Sul concetto di famiglia - DNA e altre sciocchezze

Ci sono dei momenti della vita che ti costringono a ripensare a ciò che ti circonda. E mentre ripensi è inevitabile che qualcosa, dentro di te cambi. Ci sono attimi, situazioni, che ti impongono un cambiamento. A volte è piacevole, altre invece fa male, strazia ed è come sentirsi staccare la pelle dalle ossa.

Di solito io amo i cambiamenti, le fasi di mutazione. Quegli attimi in cui ti rendi conto che ti stai evolvendo, stai crescendo. Perché in fondo è vero, ad ogni cambiamento e mutazione corrisponde un miglioramento, una crescita. Anche se magari il miglioramento lo capiremo solo dopo.

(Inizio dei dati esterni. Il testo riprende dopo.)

(** A remembered state has none of the metadata of a link. *)
Lemma base_no_label w old k v :
  objectKey_Labels key0 !! k = Some v ->
  at_path (labels_path ++ [k]) (doc (removeKeys subs (base w (snapshot old subs)))) = None.
Proof.
  intros Hk. rewrite doc_label. change (GetLabels _) with (GetLabels (snapshot old subs)).
  rewrite snapshot_label. by rewrite (objectKey_Labels_unsyncable _ _ _ Hk).
Qed.
Lemma base_no_annotation w old k v :
  objectKey_Annotations key0 !! k = Some v ->
  at_path (annotations_path ++ [k]) (doc (removeKeys subs (base w (snapshot old subs)))) = None.
Proof.
  intros Hk. rewrite doc_annotation. change (GetAnnotations _) with (GetAnnotations (snapshot old subs)).
  rewrite snapshot_annotation. by rewrite (objectKey_Annotations_unsyncable _ _ _ Hk).
Qed.

(** Nothing to patch: the copy is linked. *)
Lemma settled_linked w o : inv w -> found w = Some o -> spec_settled w o -> linked o.
Proof.
  intros Hi [_ Hl]%found_copy (last & Hr & Hp). split; [done|].
  assert (exists old, last = snapshot old subs) as [old ->].
  { unfold remembered in Hr. destruct (inv_remembered _ Hi) as [[e He]|[old Ho]];
      [rewrite He in Hr|rewrite Ho in Hr]; naive_solver. }
  pose proof (settled_same_doc w o _ Hi Hp) as Hdoc.
  apply map_subseteq_spec. intros k v Hk. rewrite default_empty_lookup.
  pose proof (base_no_annotation w old k v Hk) as Hn. rewrite Hdoc, doc_annotation, revision_annotations in Hn.
  rewrite diff_map_lookup, Hk in Hn. by case_decide.
Qed.

(** A map of the revision is an object, or neither document has one. *)
Lemma map_or_absent (f : string) (a b : value) (ma mb : option (gmap string string)) :
  at_path ["metadata"; f] a = string_map <$> ma -> at_path ["metadata"; f] b = string_map <$> mb ->
  (mb = None -> ma = None) ->
  (exists m, at_path ["metadata"; f] b = Some (VObj m)) \/
  at_path ["metadata"; f] a = None /\ at_path ["metadata"; f] b = None.
Proof.
  intros Ha Hb Hm. rewrite Ha, Hb. destruct mb as [mb|]; [left; eexists; reflexivity|].
  right. by rewrite Hm.
Qed.

(** When the state is remembered, the next patch completes the link. *)
Lemma patched_linked w o o' p :
  inv w -> found w = Some o -> remembered w = Some (snapshot o0 subs) ->
  created (removeKeys subs (base w (snapshot o0 subs))) (removeKeys subs (revision w o)) p ->
  patched subs (decode_patch p) o o' -> linked o'.
Proof.
  intros Hi [_ Hl]%found_copy Hr Hp Hpd. pose proof (inv_source _ Hi) as Hs%snapshot_same.
  pose proof (revision_null_free w o Hi) as Hnf.
  apply linked_lookup; intros k v Hk.
  - apply (pa_label _ _ _ _ Hpd). unfold labels_path at 1.
    assert (lookup_map (GetLabels o) k = Some v) as Hok.
    { rewrite <- default_empty_lookup. by eapply lookup_weaken. }
    rewrite (created_keeps _ _ _ Hp Hnf "labels" k).
    + simpl. change (at_path (labels_path ++ [k]) (doc o) = Some (VStr v)). by rewrite doc_label, Hok.
    + eapply map_or_absent; [apply doc_labels|apply doc_labels|]. rewrite revision_labels, diff_map_noop by done.
      intros Hn. rewrite <- Hn. symmetry. apply (ss_labels _ _ _ Hs).
    + by eapply base_no_label.
    + etransitivity; [apply doc_label|]. rewrite revision_labels, diff_map_noop, strip_labels_map_lookup by done.
      by rewrite (objectKey_Labels_unsyncable _ _ _ Hk).
  - apply (pa_annotation _ _ _ _ Hpd). unfold annotations_path at 1.
    assert (at_path (annotations_path ++ [k]) (doc (removeKeys subs (revision w o))) =
      VStr <$> (if decide (lookup_map (GetAnnotations o) k = Some v) then None else Some v)) as Hrev.
    { rewrite doc_annotation, revision_annotations, diff_map_lookup, Hk, strip_annotations_map_lookup.
      by rewrite (objectKey_Annotations_unsyncable _ _ _ Hk). }
    pose proof (base_no_annotation w o0 k v Hk) as Hbase.
    case_decide as Hok; [|by apply (created_adds _ _ _ Hp Hnf)].
    rewrite (created_keeps _ _ _ Hp Hnf "annotations" k); [|..|done|done].
    + simpl. change (at_path (annotations_path ++ [k]) (doc o) = Some (VStr v)). by rewrite doc_annotation, Hok.
    + eapply map_or_absent; [apply doc_annotations|apply doc_annotations|]. rewrite revision_annotations.
      unfold diff_map. case_decide; [|done]. intros Hn. rewrite <- Hn. symmetry. apply (ss_annotations _ _ _ Hs).
Qed.

(** A linked copy whose object is remembered has nothing to patch. *)
Lemma known_linked_settled w o :
  inv w -> copy w = Some o -> linked o -> decoded w = Ok (snapshot o0 subs) -> spec_settled w o.
Proof.
  intros Hi Hc [Hl Ha] Hd. exists (snapshot o0 subs). split; [unfold remembered; by rewrite Hd|].
  unfold spec_patch. rewrite <- (inv_source _ Hi). change (base w _) with (snapshot (src w) subs).
  unfold revision. rewrite threeWayDiffMetadata_settled by done.
  destruct (marshal_total (snapshot (src w) subs)) as [b Hb]. by apply (createMergePatch_settled (sy w) (src w) b).
Qed.

(** ** The phase of a state *)

Definition spec_settledb (w : W) (o : Unstructured) : bool :=
  match remembered w with
  | Some last => match spec_patch w last o with Ok p => bool_decide (p = braces) | _ => false end
  | None => false
  end.

Lemma spec_settledb_spec w o : spec_settledb w o = true <-> spec_settled w o.
Proof.
  unfold spec_settledb, spec_settled. split.
  - destruct (remembered w) as [last|]; [|done]. intros H. exists last. split; [done|].
    destruct (spec_patch w last o) as [p|?|?]; try done. apply bool_decide_eq_true in H. by subst.
  - intros (last & -> & ->). by apply bool_decide_eq_true.
Qed.

Definition known (w : W) : bool := bool_decide (remembered w = Some (snapshot o0 subs)).

Definition phase_of (w : W) : phase :=
  if decide (claimed w) then
    match found w with
    | Some o =>
        if spec_settledb w o then if status_settled w o then InSync else StatusPending
        else Outdated (known w)
    | None => Unplaced
    end
  else Unclaimed.

Lemma phase_claimed w : claimed w -> phase_of w <> Unclaimed.
Proof. intros Hc. unfold phase_of. rewrite decide_True by done. by repeat case_match. Qed.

Però a volte fa male. Fa male perché tocca corde talmente profonde che pizzicarle fa cambiare poi tutto. Fino al senso più profondo che abbiamo dato al nostro essere. Al nostro vivere. Ci sono situazioni che cerchiamo di mantenere ferme, per evitare che ci scombussolino troppo. Che magari già ci hanno fatto male ma che crediamo sopite, sistemate. Annientate. Invece poi ritornano. Perché alla fine non si può lasciare niente di incompiuto e i rami secchi, anche se ci siamo affezionati, vanno recisi. Non c'è verso. E' inutile cercare di far finta, di non vedere. Le cose vanno affrontate. Di petto.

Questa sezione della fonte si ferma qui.